However, all these manipulations were soon discovered. Lasha chose to retire to Greece again. All court hearings in which he defended his right to remain a Russian citizen, were lost.

Meanwhile, Grandpa Khassan continued to strengthen his position by means of two favourite methods. The first was increasing coronation of supporters. Shortly after the expulsion of Lasha from Moscow, Usoyan and Ivankov held a gathering at a nightclub Chocolate, which belonged to Taivanchik. A total of 12 gangsters became thieves in law there. Among them there was Sergey Asatryan, a 23 year old son of Eduard Astaryan (a.k.a. Osetrina), an influential thief in law and a friend of Usoyan.


Alimzhan Tokhtakhunov (a.k.a Taiwanchik or Little Taiwanese)

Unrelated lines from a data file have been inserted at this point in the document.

(** * OpenBlueLineEffect: the frame pipeline of the blue line generator

    A shallow embedding of [src/color.ts], [src/geom.ts] and the two
    revisions of [src/blueline.ts] found in the repository, together
    with the properties the specification states about them.

    Conventions.
    - A JavaScript [number] that only ever holds an integer (pixel
      sizes, frame counts, byte offsets) is a [Z]; [fps], [length] and
      [maxBuffer], which the caller may give as fractions, are [Q]: the
      exact value of the binary64 number.  The one product the program
      takes of two of them, [fps * length], is rounded as binary64
      rounds it ([Number.mul]).
    - A [Buffer] or [Uint8Array] of bytes is a [list byte].
    - An [undefined] or [null] option is [None].
    - What a method does to the outside world (processes, streams, the
      console, the error handler) is appended to the [events] field of
      the generator, oldest first. *)

From Stdlib Require Import ZArith QArith Qround Qabs.
From Stdlib Require Import List String Ascii Lia Bool.
From Stdlib Require Import Strings.Byte DecimalString HexadecimalString.
Import ListNotations.

Open Scope Z_scope.

(** ** [src/color.ts] *)

Module Color.

(** [Number.prototype.toString(16)] on an integer: lower-case digits,
    no leading zero, a minus sign for a negative number. *)
Definition toString16 (n : Z) : string :=
  HexadecimalString.NilZero.string_of_int (Z.to_hex_int n).

(** [String.prototype.repeat]. *)
Fixpoint repeat (s : string) (count : nat) : string :=
  match count with
  | O => EmptyString
  | S k => (s ++ repeat s k)%string
  end.

Definition zeroPadNumber (num : string) (desired_length : nat) : string :=
  if (String.length num <? desired_length)%nat
  then (repeat "0" (desired_length - String.length num) ++ num)%string
  else num.

Definition RgbToHexString (red green blue : Z) : string :=
  (zeroPadNumber (toString16 red) 2 ++
   zeroPadNumber (toString16 green) 2 ++
   zeroPadNumber (toString16 blue) 2)%string.

(** The reader the round trip is stated with: a group of hexadecimal
    digits read as a base-16 integer ([parseInt(group, 16)] on a
    string made of lower-case hexadecimal digits only). *)
Definition parseHex (group : string) : option Z :=
  option_map (fun u => Z.of_N (N.of_hex_uint u))
             (HexadecimalString.NilZero.uint_of_string group).

Definition isHexDigit (c : ascii) : bool :=
  let n := nat_of_ascii c in
  ((48 <=? n) && (n <=? 57) || (97 <=? n) && (n <=? 102))%nat.

Fixpoint allChars (p : ascii -> bool) (s : string) : bool :=
  match s with
  | EmptyString => true
  | String c r => p c && allChars p r
  end.

(** What one channel contributes: two hexadecimal digits that read
    back as the channel. *)
Definition channelOk (n : Z) : bool :=
  let g := zeroPadNumber (toString16 n) 2 in
  (String.length g =? 2)%nat && allChars isHexDigit g &&
  match parseHex g with Some m => m =? n | None => false end.

End Color.

(** ** [src/geom.ts] *)

Module Point.

Record t := new { X : Z; Y : Z }.

End Point.

Module Size.

Record t := new { Width : Z; Height : Z }.

End Size.

Module BoundingBox.

Record t := mk {
  TopLeft : Point.t;
  TopRight : Point.t;
  BottomLeft : Point.t;
  BottomRight : Point.t
}.

Definition new (x y width height : Z) : t :=
  mk (Point.new x y) (Point.new (x + width) y) (Point.new x (y + height))
     (Point.new (x + width) (y + height)).

End BoundingBox.

Module Rectangle.

Record t := mk { Size : Size.t; Position : Point.t }.

(** [new Rectangle(x, y, width, height)]; every argument defaults to 0. *)
Definition new (x y width height : Z) : t :=
  mk (Size.new width height) (Point.new x y).

Definition X (r : t) : Z := Point.X (Position r).
Definition Y (r : t) : Z := Point.Y (Position r).
Definition Width (r : t) : Z := Size.Width (Size r).
Definition Height (r : t) : Z := Size.Height (Size r).

Definition set_X (value : Z) (r : t) : t :=
  mk (Size r) (Point.new value (Point.Y (Position r))).
Definition set_Y (value : Z) (r : t) : t :=
  mk (Size r) (Point.new (Point.X (Position r)) value).
Definition set_Width (value : Z) (r : t) : t :=
  mk (Size.new value (Size.Height (Size r))) (Position r).
Definition set_Height (value : Z) (r : t) : t :=
  mk (Size.new (Size.Width (Size r)) value) (Position r).

(** The assignment [rect.Size = size]. *)
Definition set_Size (size : Size.t) (r : t) : t := mk size (Position r).

Definition GetBounds (r : t) : BoundingBox.t :=
  BoundingBox.new (Point.X (Position r)) (Point.Y (Position r))
                  (Size.Width (Size r)) (Size.Height (Size r)).

End Rectangle.

(** ** Node's [Buffer], as far as the generator uses it *)

Module Buffer.

Definition t := list byte.

(** Whether [value] is a prefix of [buf]. *)
Fixpoint startsWith (value buf : t) : bool :=
  match value, buf with
  | [], _ => true
  | _ :: _, [] => false
  | v :: vs, b :: bs => Byte.eqb v b && startsWith vs bs
  end.

(** The first offset at or after [pos] where [value] occurs, [buf]
    being what is left of the buffer from [pos] on; -1 when there is
    none. *)
Fixpoint indexOfFrom (value buf : t) (pos : Z) : Z :=
  if startsWith value buf then pos
  else match buf with
       | [] => -1
       | _ :: rest => indexOfFrom value rest (pos + 1)
       end.

(** [buf.indexOf(value, byteOffset, 'binary')] for a [Uint8Array]
    value: a negative offset counts from the end of the buffer, an
    offset past the end finds nothing. *)
Definition indexOf (buf value : t) (byteOffset : Z) : Z :=
  let len := Z.of_nat (List.length buf) in
  let offset := if byteOffset <? 0 then Z.max 0 (len + byteOffset)
                else byteOffset in
  if len <? offset then -1
  else indexOfFrom value (skipn (Z.to_nat offset) buf) offset.

(** How [slice] reads an index: negative counts from the end, and the
    result is kept within the buffer. *)
Definition clamp (len i : Z) : Z :=
  if i <? 0 then Z.max 0 (len + i) else Z.min i len.

(** [buf.slice(start, end)]; [buf.slice(start)] is [slice buf start None]. *)
Definition slice (buf : t) (start : Z) (end_ : option Z) : t :=
  let len := Z.of_nat (List.length buf) in
  let s := clamp len start in
  let e := match end_ with Some e => clamp len e | None => len end in
  firstn (Z.to_nat (e - s)) (skipn (Z.to_nat s) buf).

End Buffer.

(** ** Numbers of the runtime

    A JavaScript [number] is an IEEE 754 binary64 value: 53 significant
    bits, the last of them worth no less than 2^-1074.  A finite one is
    held as the rational it stands for, and the result of an operation
    is the exact result rounded to the nearest such value, ties to the
    even significand. *)

Module Number.

(** Two to the power [e], for [e] of either sign. *)
Definition pow2 (e : Z) : Q :=
  if 0 <=? e then inject_Z (2 ^ e) else / inject_Z (2 ^ (- e)).

(** The binary exponent of a real other than zero: the [l] with
    [2^l <= |q| < 2^(l+1)]. *)
Definition ilog2 (q : Q) : Z :=
  let l := Z.log2 (Z.abs (Qnum q)) - Z.log2 (Zpos (Qden q)) in
  if Qle_bool (pow2 l) (Qabs q) then l else l - 1.

(** The exponent of the last significant bit at the magnitude of [q]. *)
Definition ulpExponent (q : Q) : Z := Z.max (ilog2 q - 52) (-1074).

(** The nearest integer, a tie going to the even one. *)
Definition roundTiesToEven (q : Q) : Z :=
  let f := Qfloor q in
  match (q - inject_Z f ?= 1 # 2)%Q with
  | Lt => f
  | Gt => f + 1
  | Eq => if Z.even f then f else f + 1
  end.

(** The largest finite value. *)
Definition MAX_VALUE : Q := inject_Z ((2 ^ 53 - 1) * 2 ^ 971).

(** The binary64 value a real is rounded to.  A real of magnitude
    [MAX_VALUE + 2^970] or more gives an infinity in JavaScript, which
    [Q] does not have; every statement below about a rounded value has
    the real under 2^53. *)
Definition round (q : Q) : Q :=
  let ulp := pow2 (ulpExponent q) in
  (inject_Z (roundTiesToEven (q / ulp)) * ulp)%Q.

(** A rational that is a finite JavaScript number. *)
Definition isDouble (q : Q) : bool :=
  Qeq_bool (round q) q && Qle_bool (Qabs q) MAX_VALUE.

(** [x * y] on two numbers. *)
Definition mul (x y : Q) : Q := round (x * y).

End Number.

(** ** [src/blueline.ts]

    The repository holds the file twice: [src/src/blueline.ts], and a
    later revision under [src/unnamed/part_000] that adds the line, the
    second canvas and the frame-by-frame continuation.  What the two
    share is written once; where they differ the definition takes the
    revision. *)

Module BlueLine.

Inductive Revision := blueline_ts | part_000.

Definition JPEG_FILE_MAGIC_NUMBER : Buffer.t := [xff; xd8; xff].
Definition PNG_FILE_MAGIC_NUMBER : Buffer.t := [x89; x50; x4e; x47].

The event was a quite peculiar one. Grandpa Khassan, Yaponchik, and a number of candidates for coronation gathered in a large banquet hall. Other candidates for the title and some criminal generals (some of them were in jail and remand prison) communicated with those in the nightclub via speakerphone. For this purpose a special station for switching the line was installed in the hall.

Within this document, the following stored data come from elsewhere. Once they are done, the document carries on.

(** C4, as amended.  Every patch update_card sends holds exactly the
    fields the caller supplied (with their declared types).  Every patch
    move_card sends holds the target list and a position, which is 0 when
    the caller gave none, and no other field; move_card sends that patch
    whenever its body marshals and the request can be built. *)
Theorem patch_contents (s : Server) (arguments : gmap string value) :
  every_call
    (fun x => req_method x = "PATCH"
              /\ exists data patch,
                   req_body x = Some data /\ parsed data = Ok (VObj patch)
                   /\ exactly_supplied arguments patch)
    (callTool s "update_card" arguments)
  /\ every_call
       (fun x => exists cardID listID,
          as_string (arguments !! "cardId") = Some cardID
          /\ as_string (arguments !! "listId") = Some listID
          /\ sends_object "PATCH"
               (baseURL (client s) +:+ "/api/cards/" +:+ cardID)
               (<["listId" := VStr listID]>
                  (<["position" :=
                       VNum (default 0%float
                               (as_float64 (arguments !! "position")))]> ∅))
               x)
       (callTool s "move_card" arguments)
  /\ (forall log cardID listID text,
        as_string (arguments !! "cardId") = Some cardID ->
        as_string (arguments !! "listId") = Some listID ->
        let patch : gmap string value :=
          <["listId" := VStr listID]>
            (<["position" :=
                 VNum (default 0%float
                         (as_float64 (arguments !! "position")))]> ∅) in
        json_Marshal (VObj patch) = Ok text ->
        http_NewRequest "PATCH"
          (baseURL (client s) +:+ "/api/cards/" +:+ cardID) = Ok tt ->
        snd (callTool s "move_card" arguments log)
        = log ++ [outbound (client s) "PATCH" ("/api/cards/" +:+ cardID)
                    (Some {| bytes := text; parsed := Ok (VObj patch) |})]).
Proof.
  split; [|split].
  - unfold callTool; simpl (String.eqb _ _); cbv iota.
    unfold handleUpdateCard.
    apply every_call_bind; [apply every_call_require|intros cardID].
    assert (forall dueDate,
      match as_string (arguments !! "dueDate") with
      | Some text =>
          exists d, time_Parse_RFC3339 text = Ok d /\ dueDate = Some d
      | None => dueDate = None
      end ->
      every_call
        (fun x => req_method x = "PATCH"
                  /\ exists data patch,
                       req_body x = Some data /\ parsed data = Ok (VObj patch)
                       /\ exactly_supplied arguments patch)
        (let* card := UpdateCard (client s) cardID
           {| UpdateCardRequest.Name := as_string (arguments !! "name");
              UpdateCardRequest.Description :=
                as_string (arguments !! "description");
              UpdateCardRequest.ListID := as_string (arguments !! "listId");
              UpdateCardRequest.Position :=
                as_float64 (arguments !! "position");
              UpdateCardRequest.DueDate := dueDate |} in
         render card)) as Hsend.
    { intros dueDate Hdue.
      destruct (UpdateCardRequest_fields arguments dueDate Hdue)
        as (fields & Hjson & Hsupplied).
      apply every_call_bind; [|intros; apply every_call_lift].
      unfold UpdateCard, patch.
      apply every_call_bind; [|intros; apply every_call_ret].
      apply every_call_send. intros [data|] Hc; simpl in Hc; [|done].
      split; [done|]. exists data, fields. rewrite Hjson in Hc. done. }
    destruct (as_string (arguments !! "dueDate")) as [text|] eqn:Hdue.
    + unfold parse_dueDate.
      destruct (time_Parse_RFC3339 text) as [d|e] eqn:Hparse.
      * apply (every_call_bind_pure _ _ _ (Ok (Some d))); [done|].
        apply Hsend. now exists d.
      * now apply (every_call_bind_pure _ _ _
                     (Err ("invalid dueDate format: " +:+ e))).
    + apply (every_call_bind_pure _ _ _ (Ok None)); [done|]. now apply Hsend.
  - unfold callTool; simpl (String.eqb _ _); cbv iota.
    unfold handleMoveCard.
    destruct (as_string (arguments !! "cardId")) as [cardID|];
      [|now apply (every_call_bind_pure _ _ _ (Err "missing cardId"))].
    apply (every_call_bind_pure _ _ _ (Ok cardID)); [done|].
    destruct (as_string (arguments !! "listId")) as [listID|];
      [|now apply (every_call_bind_pure _ _ _ (Err "missing listId"))].
    apply (every_call_bind_pure _ _ _ (Ok listID)); [done|].
    apply every_call_bind; [|intros; apply every_call_lift].
    unfold MoveCard, UpdateCard, patch.
    apply every_call_bind; [|intros; apply every_call_ret].
    apply every_call_send. intros reqBody Hc.
    exists cardID, listID. split; [done|]. split; [done|].
    now apply (sends_object_outbound (client s) "PATCH"
                 ("/api/cards/" +:+ cardID)).
  - intros log cardID listID text Hcard Hlist patch0 Htext Hnew.
    assert (callTool s "move_card" arguments log
      = (let* card := (let* resp :=
                         (let* resp := doRequest (client s) "PATCH"
                                         ("/api/cards/" +:+ cardID)
                                         (Some (VObj patch0)) in
                          decode_response (T := ItemOnly Card.t) resp) in
                       ret (item resp)) in
         render card) log) as ->.
    { unfold callTool; simpl (String.eqb _ _); cbv iota.
      unfold handleMoveCard. now rewrite Hcard, Hlist. }
    unfold bind at 1 2 3. rewrite (doRequest_run _ _ _ _ _ _ Htext Hnew).
    destruct (roundTrip log _) as [e|status data]; [done|].
    destruct (400 <=? status)%Z; [done|].
    unfold decode_response. destruct (json_Unmarshal data); [|done].
    unfold render, lift, ret. done.
Qed.

End tool_facts.

(** ** The dispatcher: lifecycle, envelopes and error codes *)

Section gateway_facts.
Import planka mcp.
Context {lib : GoLib} {svc : Service}.
Context {field : CreateBoardRequest.Selector}.
Context `{!Unmarshal APIResponse.t}.
Context `{!Unmarshal (slice Project.t), !Unmarshal (slice Board.t),
          !Unmarshal (slice List.t), !Unmarshal (slice Card.t),
          !Unmarshal (slice Task.t), !Unmarshal (slice Comment.t)}.
Context `{!Unmarshal (ItemIncluded Project.t), !Unmarshal (ItemIncluded Board.t),
          !Unmarshal (ItemIncluded List.t), !Unmarshal (ItemIncluded Card.t)}.
Context `{!Unmarshal (ItemOnly Project.t), !Unmarshal (ItemOnly Board.t),
          !Unmarshal (ItemOnly List.t), !Unmarshal (ItemOnly Card.t),
          !Unmarshal (ItemOnly Task.t), !Unmarshal (ItemOnly Comment.t),
          !Unmarshal (ItemOnly Stopwatch.t)}.
Context `{!Unmarshal (gmap string value)}.

(** The lifecycle state of a session key: [Ready] or [AwaitingInit]. *)
Definition is_ready (h : httpServer) (sessionID : string) : bool :=
  match sessions h !! sessionID with
  | Some session => initialized session
  | None => false
  end.

(** The identifier a response must echo: the one the request holds under
    the key id, [null] when it holds none or when no request could be
    read. *)
Definition request_id (request : result (gmap string value)) : value :=
  match request with
  | Ok request =>
      match request !! "id" with
      | Some id => id
      | None => VNil
      end
  | Err _ => VNil
  end.

#[local] Arguments request_id : simpl never.

Lemma recognised_false method :
  Spec.recognised method = false ->
  String.eqb method "initialize" = false
  /\ String.eqb method "notifications/initialized" = false
  /\ String.eqb method "tools/list" = false
  /\ String.eqb method "tools/call" = false.
Proof.
  unfold Spec.recognised, Spec.lifecycle. intros Hrec.
  repeat (apply orb_false_elim in Hrec as [Hrec ?]). done.
Qed.

Lemma handleMCPRequest_unknown s request method log :
  as_string (request !! "method") = Some method ->
  String.eqb method "tools/list" = false ->
  String.eqb method "tools/call" = false ->
  handleMCPRequest s request log = (Err ("unknown method: " +:+ method), log).
Proof.
  intros Hmethod Hlist Hcall. unfold handleMCPRequest, bind.
  rewrite Hmethod. simpl. now rewrite Hlist, Hcall.
Qed.

Lemma error_code_buildErrorResponse s id err :
  Spec.error_code (buildErrorResponse s id err) = Some (VInt (-32603)).
Proof. reflexivity. Qed.

(** C2, as amended.  A request whose method the dispatcher does not
    recognise is answered, over HTTP with status 200 and over an
    initialised stdio connection, by the error envelope for "unknown
    method", whose code is -32603: the internal-error code, which every
    error envelope of the server carries. *)
Theorem unknown_method_answer (h : httpServer) (r : http_request)
    (request : gmap string value) (method : string) (log : list call) :
  as_string (request !! "method") = Some method ->
  Spec.recognised method = false ->
  let answer := buildErrorResponse (server h) (index request "id")
                  ("unknown method: " +:+ method) in
  (Method r = "POST" -> json_Unmarshal (Body r) = Ok request ->
     (httpServer_handleMCPRequest h r log).1.2 = write_json StatusOK answer
     /\ (httpServer_handleMCPRequest h r log).2 = log)
  /\ (forall data rest out,
        json_Unmarshal data = Ok request ->
        stdio_loop (server h) (data :: rest) true out log
        = stdio_loop (server h) rest true (snd (Encode out answer)) log)
  /\ Spec.error_code answer = Some (VInt Spec.InternalError)
  /\ (forall id err,
        Spec.error_code (buildErrorResponse (server h) id err)
        = Some (VInt Spec.InternalError)).
Proof.
  intros Hmethod Hrec answer.
  destruct (recognised_false _ Hrec) as (Hinit & Hnote & Hlist & Hcall).
  split; [|split; [|split]]; [| |reflexivity|reflexivity].
  - intros Hpost Hdecode. unfold httpServer_handleMCPRequest.
    rewrite Hpost. simpl (String.eqb "POST" "POST"). cbv iota. simpl negb.
    cbv iota.
    destruct (getOrCreateSession h (getSessionID h r)) as [h1 session] eqn:Hs.
    rewrite Hdecode, Hmethod. simpl default. rewrite Hinit, Hnote.
    assert (server h1 = server h) as Hserver.
    { unfold getOrCreateSession in Hs.
      destruct (sessions h !! getSessionID h r); now inversion Hs. }
    destruct (negb (initialized session) && negb false);
      simpl server; rewrite Hserver;
      now rewrite (handleMCPRequest_unknown _ _ _ _ Hmethod Hlist Hcall).
  - intros data rest out Hdecode. simpl. rewrite Hdecode, Hmethod.
    simpl default. rewrite Hinit, Hnote. simpl negb. cbv iota.
    unfold handleRequest.
    now rewrite (handleMCPRequest_unknown _ _ _ _ Hmethod Hlist Hcall).
Qed.

(** C9, as amended.  The initialized notification is accepted in every
    state.  Over stdio it is passed over in silence: no reply, no change
    of state, no call.  Over HTTP it is answered with status 200 and the
    bare envelope with a null result and the request's id; no call is
    made and no session changes its lifecycle state. *)
Theorem initialized_notification (request : gmap string value) :
  as_string (request !! "method") = Some "notifications/initialized" ->
  (forall s data rest ready out log,
      json_Unmarshal data = Ok request ->
      stdio_loop s (data :: rest) ready out log
      = stdio_loop s rest ready out log)
  /\ (forall h r log,
        Method r = "POST" ->
        json_Unmarshal (Body r) = Ok request ->
        (httpServer_handleMCPRequest h r log).1.2
        = write_json StatusOK
            (<["jsonrpc" := VStr "2.0"]>
               (<["result" := VNil]>
                  (<["id" := index request "id"]> ∅)))
        /\ (httpServer_handleMCPRequest h r log).2 = log
        /\ forall sessionID,
             is_ready (httpServer_handleMCPRequest h r log).1.1 sessionID
             = is_ready h sessionID).
Proof.
  intros Hmethod. split.
  - intros s data rest ready out log Hdecode. simpl.
    now rewrite Hdecode, Hmethod.
  - intros h r log Hpost Hdecode. unfold httpServer_handleMCPRequest.
    rewrite Hpost. simpl (String.eqb "POST" "POST"). simpl negb. cbv iota.
    destruct (getOrCreateSession h (getSessionID h r)) as [h1 session] eqn:Hs.
    rewrite Hdecode, Hmethod. simpl.
    split; [done|]. split; [done|]. intros sessionID.
    unfold getOrCreateSession in Hs.
    destruct (sessions h !! getSessionID h r) as [known|] eqn:Hknown;
      inversion Hs; subst; [done|].
    unfold is_ready. simpl.
    destruct (decide (getSessionID h r = sessionID)) as [<-|Hne].
    + now rewrite lookup_insert_eq, Hknown.
    + now rewrite lookup_insert_ne.
Qed.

The second method of Usoyan was ridding of unwanted people with the help of law enforcement agencies. A month after the gathering on Pirogovskoye reservoir failed, Ramaz Dzneladze (Ramaz), a thief in law, one of the leaders of Kutaisi clan and a close ally of Taro, was detained on drugs in Moscow. He was sentenced to two years in prison. While he was serving the sentence, thieves in law of Grandpa Khassan’s clan decoronated Ramaz, and Oniani was also put behind bars. When Dzneladze was released in October 2010, he began to actively defend the interests of Oniani in the underworld. However, he did not do it for long. In July 2011, CFD GU MVD employees again arrested Ramaz. Again over carrying drugs.

In July 2009 Georgy Managadze, who took part in the gathering on Pirogovskoye, was sent to jail. This thief in law, as it turned out, kept a Kalashnikov rifle in a rented house near Moscow.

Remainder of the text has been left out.